Task brief -> Look through the data below. Pick out the lines holding the string "body".

─── Data provided

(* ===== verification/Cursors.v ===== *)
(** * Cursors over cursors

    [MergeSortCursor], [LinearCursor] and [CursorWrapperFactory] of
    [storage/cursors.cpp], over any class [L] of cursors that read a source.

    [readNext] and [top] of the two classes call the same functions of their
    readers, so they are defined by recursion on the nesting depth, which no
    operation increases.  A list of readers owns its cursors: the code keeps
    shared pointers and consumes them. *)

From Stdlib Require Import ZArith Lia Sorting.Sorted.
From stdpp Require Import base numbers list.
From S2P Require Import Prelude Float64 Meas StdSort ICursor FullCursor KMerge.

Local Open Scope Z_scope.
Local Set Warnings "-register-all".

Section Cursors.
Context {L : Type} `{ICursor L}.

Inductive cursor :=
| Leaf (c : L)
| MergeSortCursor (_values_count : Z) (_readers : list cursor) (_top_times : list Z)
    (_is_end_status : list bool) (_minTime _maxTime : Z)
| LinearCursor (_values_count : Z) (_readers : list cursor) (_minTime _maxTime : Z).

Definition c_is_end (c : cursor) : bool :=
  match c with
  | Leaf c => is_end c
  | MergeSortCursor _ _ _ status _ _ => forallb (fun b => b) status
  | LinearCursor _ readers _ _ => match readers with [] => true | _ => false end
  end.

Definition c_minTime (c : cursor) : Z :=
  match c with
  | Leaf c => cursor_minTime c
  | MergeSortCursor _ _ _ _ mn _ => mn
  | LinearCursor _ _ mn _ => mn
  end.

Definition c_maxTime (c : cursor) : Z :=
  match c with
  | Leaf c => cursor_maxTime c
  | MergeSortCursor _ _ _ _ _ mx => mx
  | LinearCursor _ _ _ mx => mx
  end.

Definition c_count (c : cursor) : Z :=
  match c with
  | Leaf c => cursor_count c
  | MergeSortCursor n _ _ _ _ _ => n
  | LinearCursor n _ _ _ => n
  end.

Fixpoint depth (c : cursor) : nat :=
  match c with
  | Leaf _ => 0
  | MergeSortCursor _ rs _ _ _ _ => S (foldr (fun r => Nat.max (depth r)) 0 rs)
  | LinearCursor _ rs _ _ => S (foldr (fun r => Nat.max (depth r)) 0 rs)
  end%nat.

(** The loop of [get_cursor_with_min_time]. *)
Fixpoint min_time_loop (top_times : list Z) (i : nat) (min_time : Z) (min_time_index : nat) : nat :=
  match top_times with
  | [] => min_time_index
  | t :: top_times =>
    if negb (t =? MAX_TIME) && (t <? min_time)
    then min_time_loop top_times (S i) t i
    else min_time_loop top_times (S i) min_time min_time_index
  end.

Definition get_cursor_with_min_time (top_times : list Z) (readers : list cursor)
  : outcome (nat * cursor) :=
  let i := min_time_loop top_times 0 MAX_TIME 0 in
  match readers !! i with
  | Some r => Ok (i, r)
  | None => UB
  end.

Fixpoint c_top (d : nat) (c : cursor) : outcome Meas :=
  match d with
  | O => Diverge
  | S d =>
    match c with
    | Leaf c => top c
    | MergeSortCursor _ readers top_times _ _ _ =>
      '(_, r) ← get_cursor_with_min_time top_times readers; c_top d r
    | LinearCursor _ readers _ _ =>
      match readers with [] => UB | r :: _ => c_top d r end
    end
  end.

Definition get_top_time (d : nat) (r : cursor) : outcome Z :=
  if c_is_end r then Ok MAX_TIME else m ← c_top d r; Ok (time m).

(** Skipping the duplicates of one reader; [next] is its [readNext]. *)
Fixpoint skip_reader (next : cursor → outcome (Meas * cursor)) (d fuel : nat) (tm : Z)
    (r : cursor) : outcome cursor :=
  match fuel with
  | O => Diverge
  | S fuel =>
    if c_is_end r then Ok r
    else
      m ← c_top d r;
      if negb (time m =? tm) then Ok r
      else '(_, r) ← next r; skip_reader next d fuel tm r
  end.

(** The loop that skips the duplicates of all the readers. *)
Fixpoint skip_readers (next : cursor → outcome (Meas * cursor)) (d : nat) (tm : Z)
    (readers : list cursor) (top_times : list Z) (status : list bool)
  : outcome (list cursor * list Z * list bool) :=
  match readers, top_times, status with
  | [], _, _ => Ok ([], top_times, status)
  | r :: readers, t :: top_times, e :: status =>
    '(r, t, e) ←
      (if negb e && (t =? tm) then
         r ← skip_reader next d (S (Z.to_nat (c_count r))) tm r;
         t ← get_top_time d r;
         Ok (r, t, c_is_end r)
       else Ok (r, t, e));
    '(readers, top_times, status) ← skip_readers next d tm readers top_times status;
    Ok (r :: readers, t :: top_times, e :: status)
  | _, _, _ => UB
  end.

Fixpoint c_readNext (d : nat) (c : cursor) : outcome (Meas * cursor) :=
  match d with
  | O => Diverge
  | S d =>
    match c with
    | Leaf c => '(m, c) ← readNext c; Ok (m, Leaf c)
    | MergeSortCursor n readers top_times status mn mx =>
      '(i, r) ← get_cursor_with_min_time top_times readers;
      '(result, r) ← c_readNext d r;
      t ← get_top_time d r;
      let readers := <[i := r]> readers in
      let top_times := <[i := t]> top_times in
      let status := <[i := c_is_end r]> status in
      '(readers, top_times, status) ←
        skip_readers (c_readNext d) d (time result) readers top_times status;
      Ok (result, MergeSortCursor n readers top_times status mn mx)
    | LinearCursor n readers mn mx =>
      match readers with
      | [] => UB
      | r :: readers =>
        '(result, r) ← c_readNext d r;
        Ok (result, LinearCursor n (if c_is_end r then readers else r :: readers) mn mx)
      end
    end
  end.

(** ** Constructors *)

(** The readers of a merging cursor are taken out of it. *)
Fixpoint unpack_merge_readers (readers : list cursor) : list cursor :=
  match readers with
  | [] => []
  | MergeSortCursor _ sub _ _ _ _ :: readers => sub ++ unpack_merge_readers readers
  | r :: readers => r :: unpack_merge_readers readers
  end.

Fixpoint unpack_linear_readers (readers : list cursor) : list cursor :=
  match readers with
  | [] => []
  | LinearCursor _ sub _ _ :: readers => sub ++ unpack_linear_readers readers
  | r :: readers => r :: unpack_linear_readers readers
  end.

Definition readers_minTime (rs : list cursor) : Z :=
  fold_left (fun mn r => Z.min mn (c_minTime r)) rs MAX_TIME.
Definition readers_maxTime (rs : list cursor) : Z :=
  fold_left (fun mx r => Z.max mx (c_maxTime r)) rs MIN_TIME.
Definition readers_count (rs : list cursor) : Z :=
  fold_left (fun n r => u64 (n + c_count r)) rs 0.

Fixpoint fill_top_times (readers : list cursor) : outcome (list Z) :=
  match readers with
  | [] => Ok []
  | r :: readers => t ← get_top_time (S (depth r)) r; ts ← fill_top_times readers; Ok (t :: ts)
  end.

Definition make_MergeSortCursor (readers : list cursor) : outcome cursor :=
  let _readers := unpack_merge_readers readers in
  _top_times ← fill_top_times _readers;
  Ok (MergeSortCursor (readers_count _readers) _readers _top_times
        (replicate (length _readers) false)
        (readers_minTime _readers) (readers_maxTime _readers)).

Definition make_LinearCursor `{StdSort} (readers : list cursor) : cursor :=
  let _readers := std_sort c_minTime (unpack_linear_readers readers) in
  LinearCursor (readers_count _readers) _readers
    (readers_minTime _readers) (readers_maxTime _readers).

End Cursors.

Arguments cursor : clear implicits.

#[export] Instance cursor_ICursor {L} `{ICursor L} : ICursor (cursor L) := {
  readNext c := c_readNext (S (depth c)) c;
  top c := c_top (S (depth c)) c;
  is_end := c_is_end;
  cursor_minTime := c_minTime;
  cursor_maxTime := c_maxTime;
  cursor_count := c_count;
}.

──────
─── Data provided

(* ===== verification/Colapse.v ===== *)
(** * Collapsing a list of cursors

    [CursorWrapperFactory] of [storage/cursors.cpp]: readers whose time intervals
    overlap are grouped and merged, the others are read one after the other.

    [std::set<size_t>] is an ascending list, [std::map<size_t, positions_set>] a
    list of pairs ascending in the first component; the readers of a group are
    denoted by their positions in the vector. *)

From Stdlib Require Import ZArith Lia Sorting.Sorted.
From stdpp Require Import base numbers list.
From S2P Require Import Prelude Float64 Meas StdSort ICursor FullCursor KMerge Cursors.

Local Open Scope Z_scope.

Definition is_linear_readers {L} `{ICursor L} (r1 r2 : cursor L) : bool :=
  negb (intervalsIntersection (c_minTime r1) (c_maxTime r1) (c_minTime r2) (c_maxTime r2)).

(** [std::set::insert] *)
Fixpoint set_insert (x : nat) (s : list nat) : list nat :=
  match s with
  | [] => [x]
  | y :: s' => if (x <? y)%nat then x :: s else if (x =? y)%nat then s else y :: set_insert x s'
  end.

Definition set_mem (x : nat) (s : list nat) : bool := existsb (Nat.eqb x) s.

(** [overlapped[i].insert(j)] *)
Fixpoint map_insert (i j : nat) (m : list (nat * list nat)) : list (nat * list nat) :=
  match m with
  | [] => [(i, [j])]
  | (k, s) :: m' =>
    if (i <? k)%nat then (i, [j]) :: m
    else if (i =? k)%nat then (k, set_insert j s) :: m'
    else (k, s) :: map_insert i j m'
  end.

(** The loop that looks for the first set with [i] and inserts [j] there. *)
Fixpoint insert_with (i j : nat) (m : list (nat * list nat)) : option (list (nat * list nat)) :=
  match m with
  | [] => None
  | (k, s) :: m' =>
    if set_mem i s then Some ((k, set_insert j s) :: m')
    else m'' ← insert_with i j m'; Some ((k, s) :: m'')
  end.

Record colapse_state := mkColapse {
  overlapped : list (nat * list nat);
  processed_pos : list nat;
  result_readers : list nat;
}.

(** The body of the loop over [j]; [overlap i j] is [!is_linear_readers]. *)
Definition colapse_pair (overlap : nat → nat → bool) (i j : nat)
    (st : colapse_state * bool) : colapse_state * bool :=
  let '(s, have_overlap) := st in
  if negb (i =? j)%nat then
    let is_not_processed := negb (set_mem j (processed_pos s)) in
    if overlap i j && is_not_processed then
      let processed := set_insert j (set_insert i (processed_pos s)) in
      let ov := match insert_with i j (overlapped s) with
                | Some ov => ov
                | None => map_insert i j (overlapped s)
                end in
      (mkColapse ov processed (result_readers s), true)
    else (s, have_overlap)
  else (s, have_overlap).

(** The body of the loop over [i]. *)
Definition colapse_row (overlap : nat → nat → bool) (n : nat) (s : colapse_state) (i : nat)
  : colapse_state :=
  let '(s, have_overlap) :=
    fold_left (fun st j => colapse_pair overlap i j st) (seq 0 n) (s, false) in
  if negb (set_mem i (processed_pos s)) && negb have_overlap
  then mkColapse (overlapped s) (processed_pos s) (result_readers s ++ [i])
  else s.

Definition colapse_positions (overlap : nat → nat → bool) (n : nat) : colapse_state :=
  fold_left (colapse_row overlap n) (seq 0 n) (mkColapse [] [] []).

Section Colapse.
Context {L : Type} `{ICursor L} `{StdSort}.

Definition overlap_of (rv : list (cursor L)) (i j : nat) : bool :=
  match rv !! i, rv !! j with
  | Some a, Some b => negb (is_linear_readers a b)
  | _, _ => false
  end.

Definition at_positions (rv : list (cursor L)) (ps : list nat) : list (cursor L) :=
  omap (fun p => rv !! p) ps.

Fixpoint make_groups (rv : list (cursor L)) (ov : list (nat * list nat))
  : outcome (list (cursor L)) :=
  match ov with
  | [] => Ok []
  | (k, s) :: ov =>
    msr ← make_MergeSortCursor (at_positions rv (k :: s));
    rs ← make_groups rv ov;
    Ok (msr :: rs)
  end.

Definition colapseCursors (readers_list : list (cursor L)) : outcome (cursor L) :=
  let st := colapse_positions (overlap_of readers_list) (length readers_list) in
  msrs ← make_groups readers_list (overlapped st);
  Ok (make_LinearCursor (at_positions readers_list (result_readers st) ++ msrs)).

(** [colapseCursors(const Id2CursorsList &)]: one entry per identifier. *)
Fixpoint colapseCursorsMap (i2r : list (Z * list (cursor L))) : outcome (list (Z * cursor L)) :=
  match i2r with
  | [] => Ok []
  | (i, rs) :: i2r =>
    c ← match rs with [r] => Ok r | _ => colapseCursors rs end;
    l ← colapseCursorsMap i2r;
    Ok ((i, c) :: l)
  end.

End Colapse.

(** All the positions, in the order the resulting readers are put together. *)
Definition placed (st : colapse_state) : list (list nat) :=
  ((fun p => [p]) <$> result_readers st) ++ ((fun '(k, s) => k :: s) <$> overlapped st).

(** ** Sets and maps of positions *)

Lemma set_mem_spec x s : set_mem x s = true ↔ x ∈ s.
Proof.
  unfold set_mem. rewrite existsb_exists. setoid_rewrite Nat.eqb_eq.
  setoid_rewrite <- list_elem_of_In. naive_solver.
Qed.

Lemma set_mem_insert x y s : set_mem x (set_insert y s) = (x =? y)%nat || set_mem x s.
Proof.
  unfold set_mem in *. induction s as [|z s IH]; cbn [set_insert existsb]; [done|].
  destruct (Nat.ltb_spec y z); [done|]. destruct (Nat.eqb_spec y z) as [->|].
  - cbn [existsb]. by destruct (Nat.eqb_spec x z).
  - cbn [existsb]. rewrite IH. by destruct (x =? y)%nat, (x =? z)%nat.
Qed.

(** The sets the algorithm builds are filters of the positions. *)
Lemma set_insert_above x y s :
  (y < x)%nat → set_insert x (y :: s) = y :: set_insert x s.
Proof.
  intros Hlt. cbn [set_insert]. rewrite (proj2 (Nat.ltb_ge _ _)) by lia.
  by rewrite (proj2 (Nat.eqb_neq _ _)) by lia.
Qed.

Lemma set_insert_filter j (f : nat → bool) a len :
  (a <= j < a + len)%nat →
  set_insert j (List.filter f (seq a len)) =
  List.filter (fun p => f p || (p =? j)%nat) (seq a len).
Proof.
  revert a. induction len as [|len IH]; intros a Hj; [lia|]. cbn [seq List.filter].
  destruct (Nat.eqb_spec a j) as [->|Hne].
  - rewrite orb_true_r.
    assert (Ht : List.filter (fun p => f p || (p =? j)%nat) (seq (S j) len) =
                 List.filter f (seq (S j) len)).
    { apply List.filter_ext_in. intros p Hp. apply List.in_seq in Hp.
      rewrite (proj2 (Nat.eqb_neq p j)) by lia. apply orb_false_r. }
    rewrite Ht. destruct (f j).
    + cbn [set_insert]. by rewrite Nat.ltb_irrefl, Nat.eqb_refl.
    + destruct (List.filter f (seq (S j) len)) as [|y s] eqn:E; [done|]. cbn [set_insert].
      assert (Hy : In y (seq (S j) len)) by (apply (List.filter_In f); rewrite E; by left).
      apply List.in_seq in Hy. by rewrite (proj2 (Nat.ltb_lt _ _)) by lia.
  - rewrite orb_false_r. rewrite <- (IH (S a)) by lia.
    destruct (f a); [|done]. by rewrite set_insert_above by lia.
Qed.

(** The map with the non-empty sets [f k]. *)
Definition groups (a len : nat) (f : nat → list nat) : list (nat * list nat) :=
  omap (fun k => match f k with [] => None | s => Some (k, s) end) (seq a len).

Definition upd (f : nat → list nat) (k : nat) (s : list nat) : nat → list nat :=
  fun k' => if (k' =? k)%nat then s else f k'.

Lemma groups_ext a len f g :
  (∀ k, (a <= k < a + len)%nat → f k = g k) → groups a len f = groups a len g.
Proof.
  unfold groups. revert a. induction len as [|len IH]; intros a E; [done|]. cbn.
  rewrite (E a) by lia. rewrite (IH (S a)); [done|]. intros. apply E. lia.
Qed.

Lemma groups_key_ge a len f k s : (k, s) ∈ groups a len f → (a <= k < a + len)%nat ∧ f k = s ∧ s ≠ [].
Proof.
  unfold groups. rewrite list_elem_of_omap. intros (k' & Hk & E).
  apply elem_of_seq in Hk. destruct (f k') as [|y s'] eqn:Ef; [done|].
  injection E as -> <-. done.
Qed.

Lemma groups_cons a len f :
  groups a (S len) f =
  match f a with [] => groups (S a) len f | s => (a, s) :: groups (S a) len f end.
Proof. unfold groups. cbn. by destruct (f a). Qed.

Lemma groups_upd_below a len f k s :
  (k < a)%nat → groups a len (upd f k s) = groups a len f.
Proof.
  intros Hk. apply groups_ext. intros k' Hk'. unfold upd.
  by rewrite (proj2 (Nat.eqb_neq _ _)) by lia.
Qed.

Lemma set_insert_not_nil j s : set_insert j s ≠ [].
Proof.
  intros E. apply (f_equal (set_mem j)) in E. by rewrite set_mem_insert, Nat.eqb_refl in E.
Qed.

──────

Output for this task ->
(** The body of the loop over [j]; [overlap i j] is [!is_linear_readers]. *)
(** The body of the loop over [i]. *)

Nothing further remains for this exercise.